[Stored data]
Lemma step_loop_wsum l s :
  fits 32 s ->
  (let state := fold_left (fun state i => u32 (state + le_val [get l (2 * i); get l (2 * i + 1)]))
      (seqZ 0 (len l / 2)) s in
   if negb (len l mod 2 =? 0) then u32 (state + get l (len l - 1)) else state)
  = u32 (s + wsum l).
Proof.
  revert s. induction l as [|a|a b l IH] using list_pair_ind; intros s Hs.
  - simpl. rewrite Z.add_0_r. symmetry. by apply fits_small.
  - done.
  - cbn [wsum]. cbv zeta.
    assert (len (a :: b :: l) = len l + 1 * 2) as -> by (simpl length; lia).
    rewrite Z.div_add, Z.mod_add by done.
    assert (0 <= len l / 2) by (apply Z.div_pos; lia).
    rewrite seqZ_cons by lia. replace (Z.pred (len l / 2 + 1)) with (len l / 2) by lia.
    cbn [fold_left].
    rewrite (fold_left_seqZ_shift _
      (fun state i => u32 (state + le_val [get l (2 * i); get l (2 * i + 1)]))); last first.
    { intros x i Hi. replace (2 * (1 + i)) with (2 * i + 2) by lia.
      replace (2 * i + 2 + 1) with (2 * i + 1 + 2) by lia. by rewrite !get_cons2 by lia. }
    cbv zeta in IH. specialize (IH (u32 (s + le_val [a; b]))).
    rewrite u32_add_l in IH. cbn [le_val] in IH.
    replace (s + (a + 256 * b + wsum l)) with (s + (a + 256 * (b + 256 * 0)) + wsum l) by lia.
    rewrite <- IH by (by apply fits_mod).
    change (get (a :: b :: l) (2 * 0)) with a. change (get (a :: b :: l) (2 * 0 + 1)) with b.
    cbn [le_val]. destruct (Z.eqb_spec (len l mod 2) 0); [done|]. simpl negb. cbv iota.
    assert (1 <= len l) by (destruct l; [done|simpl length; lia]).
    replace (len l + 1 * 2 - 1) with (len l - 1 + 2) by lia.
    by rewrite get_cons2 by lia.
Qed.

(** Lengths of packets fit. *)
Lemma u16_length {A} (l : list A) : len l <= 65535 -> u16 (len l) = len l.
Proof. intros. unfold u16. apply Z.mod_small. change (2 ^ 16) with 65536. lia. Qed.

Lemma Checksum_step_wsum addr buffer state :
  addr mod 2 = 0 -> len buffer <= 65535 -> fits 32 state ->
  Checksum_step addr buffer (len buffer) state = Ret (u32 (state + wsum buffer)).
Proof.
  intros Ha Hl Hs. unfold Checksum_step. rewrite u16_length by done. rewrite Ha. simpl Assert_true. cbv beta iota.
  simpl mbind. by rewrite step_loop_wsum.
Qed.

Lemma wsum_bound l : bytes l -> 0 <= wsum l /\ wsum l <= 65535 * ((len l + 1) / 2).
Proof.
  induction l as [|a|a b l IH] using list_pair_ind; intros Hb.
  - done.
  - apply Forall_cons in Hb as [Ha _]. unfold fits in Ha. change (2 ^ 8) with 256 in Ha.
    cbn [wsum length]. change ((Z.of_nat 1 + 1) / 2) with 1. lia.
  - apply Forall_cons in Hb as [Ha Hb]. apply Forall_cons in Hb as [Hb Hl].
    destruct (IH Hl) as [IH1 IH2]. unfold fits in Ha, Hb. change (2 ^ 8) with 256 in *.
    cbn [wsum length]. replace (Z.of_nat (S (S (length l))) + 1) with (len l + 1 + 1 * 2) by lia.
    rewrite Z.div_add by done. lia.
Qed.

Lemma wsum_app_even l1 l2 : len l1 mod 2 = 0 -> wsum (l1 ++ l2) = wsum l1 + wsum l2.
Proof.
  induction l1 as [|a|a b l IH] using list_pair_ind; intros Hm; [done|done|].
  cbn [app wsum]. rewrite IH; [lia|].
  replace (len (a :: b :: l)) with (len l + 1 * 2) in Hm by (simpl length; lia).
  by rewrite Z.mod_add in Hm.
Qed.

(** The folded value is the representative of the sum modulo 65535 in
    [1..65535], or 0 for 0. *)
Definition fold16 (s : Z) : Z := if s =? 0 then 0 else (s - 1) mod 65535 + 1.

Lemma fold_round s :
  fits 32 s -> 0xFFFF < s ->
  let s' := u32 (Z.shiftr s 16 + Z.land s 0xFFFF) in
  s' = s / 65536 + s mod 65536 /\ fold16 s' = fold16 s /\ 0 < s' <= 131070.
Proof.
  intros Hs Hgt. change 0xFFFF with (Z.ones 16). rewrite Z.land_ones, Z.shiftr_div_pow2 by done.
  change (2 ^ 16) with 65536. unfold fits in Hs. change (2 ^ 32) with 4294967296 in Hs.
  assert (0 <= s / 65536 <= 65535) by (split; [apply Z.div_pos|apply Z.lt_succ_r, Z.div_lt_upper_bound]; lia).
  pose proof (Z.mod_pos_bound s 65536). pose proof (Z.div_mod s 65536).
  cbv zeta. assert (u32 (s / 65536 + s mod 65536) = s / 65536 + s mod 65536) as ->.
  { unfold u32. apply Z.mod_small. change (2 ^ 32) with 4294967296. lia. }
  assert (0 < s / 65536) by (apply Z.div_str_pos; lia).
  split; [done|]. split; [|lia].
  unfold fold16. zdecide (s / 65536 + s mod 65536 =? 0). zdecide (s =? 0). f_equal.
  assert (s - 1 = s / 65536 + s mod 65536 - 1 + (s / 65536) * 65535) as Heq by lia.
  rewrite Heq. by rewrite Z.mod_add.
Qed.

» TASK INSTRUCTIONS
Give back precisely the lines above that start at the line containing "cbn [fold_left]." and end at the line containing "i + 2) by lia.", inclusive. No other lines belong in the output.

» ANSWER SECTION
    cbn [fold_left].
    rewrite (fold_left_seqZ_shift _
      (fun state i => u32 (state + le_val [get l (2 * i); get l (2 * i + 1)]))); last first.
    { intros x i Hi. replace (2 * (1 + i)) with (2 * i + 2) by lia.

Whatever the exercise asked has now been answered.